> _TASK STATEMENT_: Each of the entries should be output exactly, with nothing left out.

Dataset entries
-=-=-

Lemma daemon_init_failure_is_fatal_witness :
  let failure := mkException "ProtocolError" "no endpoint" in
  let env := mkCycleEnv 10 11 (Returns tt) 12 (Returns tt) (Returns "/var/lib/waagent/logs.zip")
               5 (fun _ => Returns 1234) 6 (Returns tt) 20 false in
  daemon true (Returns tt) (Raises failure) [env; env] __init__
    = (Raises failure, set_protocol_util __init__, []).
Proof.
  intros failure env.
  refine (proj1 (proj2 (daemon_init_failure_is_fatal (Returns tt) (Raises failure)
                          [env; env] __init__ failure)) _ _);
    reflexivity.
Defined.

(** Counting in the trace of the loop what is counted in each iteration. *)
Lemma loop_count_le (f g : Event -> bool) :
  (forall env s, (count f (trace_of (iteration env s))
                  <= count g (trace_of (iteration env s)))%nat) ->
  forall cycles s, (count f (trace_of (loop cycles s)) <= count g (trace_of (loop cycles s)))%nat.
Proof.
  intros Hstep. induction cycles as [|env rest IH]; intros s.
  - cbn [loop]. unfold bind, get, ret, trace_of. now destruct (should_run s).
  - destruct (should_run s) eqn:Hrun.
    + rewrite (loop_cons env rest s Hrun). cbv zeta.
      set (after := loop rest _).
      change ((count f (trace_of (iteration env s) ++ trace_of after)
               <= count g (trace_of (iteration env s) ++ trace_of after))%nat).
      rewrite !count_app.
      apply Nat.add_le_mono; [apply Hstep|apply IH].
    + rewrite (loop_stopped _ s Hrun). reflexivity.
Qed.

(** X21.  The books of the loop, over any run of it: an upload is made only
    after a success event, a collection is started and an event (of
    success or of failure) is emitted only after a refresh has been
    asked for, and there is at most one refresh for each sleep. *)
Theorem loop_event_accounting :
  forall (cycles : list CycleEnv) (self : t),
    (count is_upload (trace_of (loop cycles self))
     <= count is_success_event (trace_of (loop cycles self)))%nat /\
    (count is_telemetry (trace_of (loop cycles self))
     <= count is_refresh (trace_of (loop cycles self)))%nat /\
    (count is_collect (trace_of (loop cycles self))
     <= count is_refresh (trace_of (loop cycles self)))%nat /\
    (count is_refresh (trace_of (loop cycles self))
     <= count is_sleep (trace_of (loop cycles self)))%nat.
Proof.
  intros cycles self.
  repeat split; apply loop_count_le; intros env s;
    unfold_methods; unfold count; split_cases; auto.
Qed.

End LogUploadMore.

-=-=-

> _ANSWER SPACE_:
Lemma daemon_init_failure_is_fatal_witness :
  let failure := mkException "ProtocolError" "no endpoint" in
  let env := mkCycleEnv 10 11 (Returns tt) 12 (Returns tt) (Returns "/var/lib/waagent/logs.zip")
               5 (fun _ => Returns 1234) 6 (Returns tt) 20 false in
  daemon true (Returns tt) (Raises failure) [env; env] __init__
    = (Raises failure, set_protocol_util __init__, []).
Proof.
  intros failure env.
  refine (proj1 (proj2 (daemon_init_failure_is_fatal (Returns tt) (Raises failure)
                          [env; env] __init__ failure)) _ _);
    reflexivity.
Defined.

(** Counting in the trace of the loop what is counted in each iteration. *)
Lemma loop_count_le (f g : Event -> bool) :
  (forall env s, (count f (trace_of (iteration env s))
                  <= count g (trace_of (iteration env s)))%nat) ->
  forall cycles s, (count f (trace_of (loop cycles s)) <= count g (trace_of (loop cycles s)))%nat.
Proof.
  intros Hstep. induction cycles as [|env rest IH]; intros s.
  - cbn [loop]. unfold bind, get, ret, trace_of. now destruct (should_run s).
  - destruct (should_run s) eqn:Hrun.
    + rewrite (loop_cons env rest s Hrun). cbv zeta.
      set (after := loop rest _).
      change ((count f (trace_of (iteration env s) ++ trace_of after)
               <= count g (trace_of (iteration env s) ++ trace_of after))%nat).
      rewrite !count_app.
      apply Nat.add_le_mono; [apply Hstep|apply IH].
    + rewrite (loop_stopped _ s Hrun). reflexivity.
Qed.

(** X21.  The books of the loop, over any run of it: an upload is made only
    after a success event, a collection is started and an event (of
    success or of failure) is emitted only after a refresh has been
    asked for, and there is at most one refresh for each sleep. *)
Theorem loop_event_accounting :
  forall (cycles : list CycleEnv) (self : t),
    (count is_upload (trace_of (loop cycles self))
     <= count is_success_event (trace_of (loop cycles self)))%nat /\
    (count is_telemetry (trace_of (loop cycles self))
     <= count is_refresh (trace_of (loop cycles self)))%nat /\
    (count is_collect (trace_of (loop cycles self))
     <= count is_refresh (trace_of (loop cycles self)))%nat /\
    (count is_refresh (trace_of (loop cycles self))
     <= count is_sleep (trace_of (loop cycles self)))%nat.
Proof.
  intros cycles self.
  repeat split; apply loop_count_le; intros env s;
    unfold_methods; unfold count; split_cases; auto.
Qed.

End LogUploadMore.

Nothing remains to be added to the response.